*Description of the task:* Emit an exact copy of the lines running from the start of the records to the line containing "collects their results", both included.

*Supplied information:*
(* ===== verification/Verifier.v ===== *)
(** Evaluation of verification contracts: internal/planner/verifier.go,
    verifier_runtime.go and reviewer.go.

    A check is settled by an executor registered for its type, by a recorded verdict
    or by a reviewer.  The evaluator of a [Verifier], the executors that are not
    built in and the reviewers are functions that return a verdict or an error, of
    which only the text is kept.  [EvaluateAll] runs its executors in goroutines and
    collects their results from a channel; the order in which they arrive is an
    argument of [evaluate_arriving].  Durations are arguments, since they are only
    reported.  Loops over Go maps follow the order of [map_to_list].

    Normalising a specification rewrites its slice of checks in place, and [Verifier]
    and the recording functions then write into that slice; they return the caller's
    value after the call where it differs from the result. *)

From Stdlib Require Import String SpecFloat.
From stdpp Require Import base tactics decidable list gmap strings pretty.
From S2P Require Import Prelude Enums Verification Budget TaskModels Authority Duration Idempotency Sorting.

#[export] Instance set_vc_Result : Setter vc_Result := fun v r =>
  mkVerificationCheck (vc_CheckID r) (vc_Type r) (vc_Description r) (vc_Required r) (vc_Status
    r) v (vc_Evidence r) (vc_EvaluatedAt r) (vc_EvaluatedBy r) (vc_Meta r).
#[export] Instance set_vc_Evidence : Setter vc_Evidence := fun v r =>
  mkVerificationCheck (vc_CheckID r) (vc_Type r) (vc_Description r) (vc_Required r) (vc_Status
    r) (vc_Result r) v (vc_EvaluatedAt r) (vc_EvaluatedBy r) (vc_Meta r).
#[export] Instance set_vc_EvaluatedAt : Setter vc_EvaluatedAt := fun v r =>
  mkVerificationCheck (vc_CheckID r) (vc_Type r) (vc_Description r) (vc_Required r) (vc_Status
    r) (vc_Result r) (vc_Evidence r) v (vc_EvaluatedBy r) (vc_Meta r).
#[export] Instance set_vc_EvaluatedBy : Setter vc_EvaluatedBy := fun v r =>
  mkVerificationCheck (vc_CheckID r) (vc_Type r) (vc_Description r) (vc_Required r) (vc_Status
    r) (vc_Result r) (vc_Evidence r) (vc_EvaluatedAt r) v (vc_Meta r).
#[export] Instance set_vs_VerifiedAt : Setter vs_VerifiedAt := fun v r =>
  mkVerificationSpec (vs_Policy r) (vs_Checks r) v (vs_VerifiedBy r) (vs_Meta r).
#[export] Instance set_vs_VerifiedBy : Setter vs_VerifiedBy := fun v r =>
  mkVerificationSpec (vs_Policy r) (vs_Checks r) (vs_VerifiedAt r) v (vs_Meta r).

(** ** The verifier *)

Record VerificationResult := mkVerificationResult {
  vr_Passed : bool;
  vr_Blocking : list string;
  vr_Summary : string;
  vr_UpdatedSpec : VerificationSpec
}.

#[export] Instance set_vr_UpdatedSpec : Setter vr_UpdatedSpec := fun v r =>
  mkVerificationResult (vr_Passed r) (vr_Blocking r) (vr_Summary r) v.

(** [VerificationCheckSchema] and its siblings. *)
Definition VerificationCheckSchema : string := "schema".
Definition VerificationCheckEvidence : string := "evidence".
Definition VerificationCheckCustom : string := "custom".
Definition VerificationCheckReview : string := "review".
Definition VerificationCheckTest : string := "test".

(** What an evaluator returns: passed, result, evidence and the text of its error. *)
Definition CheckEvaluator : Type :=
  VerificationCheck -> TaskSpec -> bool * string * string * option string.
Definition Verifier : Type := option CheckEvaluator.
Definition NewVerifier (evaluator : option CheckEvaluator) : Verifier := evaluator.

(** A task seen through the slice of checks that its evaluation writes to. *)
Definition with_checks (task : TaskSpec) (checks : list VerificationCheck) : TaskSpec :=
  task <| ts_Verification := ((ts_Verification task) <| vs_Checks := checks |>) |>.

Definition unverified (spec : VerificationSpec) : bool :=
  (vs_Policy spec ==? VerificationPolicyNone) || Nat.eqb (length (vs_Checks spec)) 0.

Definition check_failed (c : VerificationCheck) : bool :=
  (vc_Status c ==? VerificationStatusFailed) || (vc_Status c ==? VerificationStatusError).

Definition count {A} (p : A -> bool) (l : list A) : Z := Z.of_nat (length (List.filter p l)).

Definition tally_text (passed total failed pending : Z) (may_pass : bool) (blocking : list string) : string :=
  pretty passed +:+ "/" +:+ pretty total +:+ " passed, " +:+ pretty failed +:+ " failed, "
  +:+ pretty pending +:+ " pending"
  +:+ (if may_pass then "" else "; blocked by: " +:+ String.concat ", " blocking).

Definition summarize (spec : VerificationSpec) : VerificationResult :=
  let checks := vs_Checks spec in
  let blocking := map vc_CheckID
    (List.filter (fun c => negb (check_passed_or_skipped c) && vc_Required c) checks) in
  let passed := count check_passed_or_skipped checks in
  let failed := count (fun c => negb (check_passed_or_skipped c) && check_failed c) checks in
  let pending := count (fun c => negb (check_passed_or_skipped c) && negb (check_failed c)) checks in
  let allPassed := if vs_Policy spec ==? VerificationPolicyAdvisory then true
                   else Nat.eqb (length blocking) 0 in
  mkVerificationResult allPassed blocking
    (tally_text passed (Z.of_nat (length checks)) failed pending allPassed blocking) spec.

Definition settle_check (c : VerificationCheck) (status result evidence : string) (now : Z) (actor : string)
  : VerificationCheck :=
  ((((c <| vc_Status := status |>) <| vc_Result := result |>) <| vc_Evidence := evidence |>)
   <| vc_EvaluatedAt := now |>) <| vc_EvaluatedBy := actor |>.

Definition verdict_status (passed : bool) : string :=
  if passed then VerificationStatusPassed else VerificationStatusFailed.

(** The loop of [Evaluate]: [done] is settled, and the evaluator sees the task through
    the slice as written so far. *)
Fixpoint evaluate_checks (ev : CheckEvaluator) (task : TaskSpec) (actor : string) (now : Z)
    (done rest : list VerificationCheck) : list VerificationCheck :=
  match rest with
  | [] => done
  | check :: rest =>
    let check' :=
      if VerificationStatus_IsTerminal (vc_Status check) then check
      else match ev check (with_checks task (done ++ check :: rest)) with
           | (_, _, evidence, Some err) =>
             settle_check check VerificationStatusError ("evaluator error: " +:+ err) evidence now actor
           | (passed, result, evidence, None) =>
             settle_check check (verdict_status passed) result evidence now actor
           end in
    evaluate_checks ev task actor now (done ++ [check']) rest
  end.

(** The task of the caller after the call, and the result. *)
Definition Verifier_Evaluate (v : Verifier) (task : TaskSpec) (actor : string) (now clock : Z)
  : TaskSpec * VerificationResult :=
  let spec := VerificationSpec_Normalize (ts_Verification task) in
  let now := if now <=? 0 then clock else now in
  if unverified spec
  then (with_checks task (vs_Checks spec), mkVerificationResult true [] "no verification required" spec)
  else
    let checks := match v with
                  | None => vs_Checks spec
                  | Some ev => evaluate_checks ev task actor now [] (vs_Checks spec)
                  end in
    let result := summarize (spec <| vs_Checks := checks |>) in
    (with_checks task checks,
     if vr_Passed result && (vs_VerifiedAt spec =? 0)
     then result <| vr_UpdatedSpec := (
            ((vr_UpdatedSpec result) <| vs_VerifiedAt := now |>) <| vs_VerifiedBy := actor |>) |>
     else result).

Definition Verifier_MayComplete (task : TaskSpec) : VerificationResult :=
  let spec := VerificationSpec_Normalize (ts_Verification task) in
  if unverified spec then mkVerificationResult true [] "no verification required" spec
  else summarize spec.

(** The first check of the list that satisfies [p], replaced. *)
Fixpoint update_first {A} (p : A -> bool) (f : A -> A) (l : list A) : option (list A) :=
  match l with
  | [] => None
  | x :: l => if p x then Some (f x :: l) else (x ::.) <$> update_first p f l
  end.

Definition RecordCheckResult (spec : VerificationSpec) (checkID : string) (passed : bool)
    (result_ evidence actor : string) (now clock : Z) : VerificationSpec * option error :=
  let spec := VerificationSpec_Normalize spec in
  if blank checkID then (spec, Some (Errorf "check_id is required" []))
  else
    let now := if now <=? 0 then clock else now in
    match update_first (fun c => vc_CheckID c ==? checkID)
            (fun c => settle_check c (verdict_status passed) result_ evidence now actor) (vs_Checks spec) with
    | None => (spec, Some (Errorf "check_id %q not found in verification spec" [ArgS checkID]))
    | Some checks => (spec <| vs_Checks := checks |>, None)
    end.

Definition criterion_check (i : nat) (c : TaskAcceptanceCriterion) : VerificationCheck :=
  mkVerificationCheck ("ac-" +:+ pretty (Z.of_nat i + 1))
    (if ac_Type c !=? "" then ac_Type c else VerificationCheckReview) (ac_Description c) (ac_Required c)
    VerificationStatusPending "" "" 0 "" None.

Definition BuildFromAcceptanceCriteria (criteria : list TaskAcceptanceCriterion) (policy : string)
  : VerificationSpec :=
  if Nat.eqb (length criteria) 0 then mkVerificationSpec VerificationPolicyNone [] 0 "" None
  else mkVerificationSpec policy (imap criterion_check criteria) 0 "" None.

(** What [ValidateCompletionGate] says of a required check, if it blocks. *)
Definition blocking_text (c : VerificationCheck) : list string :=
  if negb (vc_Required c) then []
  else go_switch (vc_Status c)
    [([VerificationStatusPassed; VerificationStatusSkipped], []);
     ([VerificationStatusPending], [vc_CheckID c +:+ ": not yet evaluated"]);
     ([VerificationStatusRunning], [vc_CheckID c +:+ ": still running"]);
     ([VerificationStatusFailed], [vc_CheckID c +:+ ": failed — " +:+ vc_Result c]);
     ([VerificationStatusError], [vc_CheckID c +:+ ": error — " +:+ vc_Result c])] [].

Definition ValidateCompletionGate (task : TaskSpec) : option error :=
  let spec := VerificationSpec_Normalize (ts_Verification task) in
  go_switch (vs_Policy spec)
    [([VerificationPolicyNone; VerificationPolicyAdvisory], None);
     ([VerificationPolicyRequired],
      if Nat.eqb (length (vs_Checks spec)) 0
      then Some (Errorf "verification policy is 'required' but no checks are defined" [])
      else
        let blocking := concat (map blocking_text (vs_Checks spec)) in
        error_if (negb (Nat.eqb (length blocking) 0))
          (Errorf "verification blocks completion: %s" [ArgS (String.concat "; " blocking)]))]
    (Some (Errorf "unknown verification policy %q" [ArgS (vs_Policy spec)])).

(** ** The outputs of a task, executors and the runtime *)

Record TaskArtifact := mkTaskArtifact {
  af_Name : string;
  af_Type : string;
  af_Content : string;
  af_Ref : string;
  af_Meta : gomap any
}.

#[export] Instance set_af_Meta : Setter af_Meta := fun v r =>
  mkTaskArtifact (af_Name r) (af_Type r) (af_Content r) (af_Ref r) v.

Record ToolCallResult := mkToolCallResult {
  tl_ToolName : string;
  tl_Input : gomap any;
  tl_Output : string;
  tl_Error : string;
  tl_Duration : Z
}.

#[export] Instance set_tl_Input : Setter tl_Input := fun v r =>
  mkToolCallResult (tl_ToolName r) v (tl_Output r) (tl_Error r) (tl_Duration r).

Record TaskOutputs := mkTaskOutputs {
  op_RawOutput : string;
  op_StructuredOutput : gomap any;
  op_Artifacts : list TaskArtifact;
  op_ToolResults : gomap ToolCallResult
}.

*Reply:*
(* ===== verification/Verifier.v ===== *)
(** Evaluation of verification contracts: internal/planner/verifier.go,
    verifier_runtime.go and reviewer.go.

    A check is settled by an executor registered for its type, by a recorded verdict
    or by a reviewer.  The evaluator of a [Verifier], the executors that are not
    built in and the reviewers are functions that return a verdict or an error, of
    which only the text is kept.  [EvaluateAll] runs its executors in goroutines and
    collects their results from a channel; the order in which they arrive is an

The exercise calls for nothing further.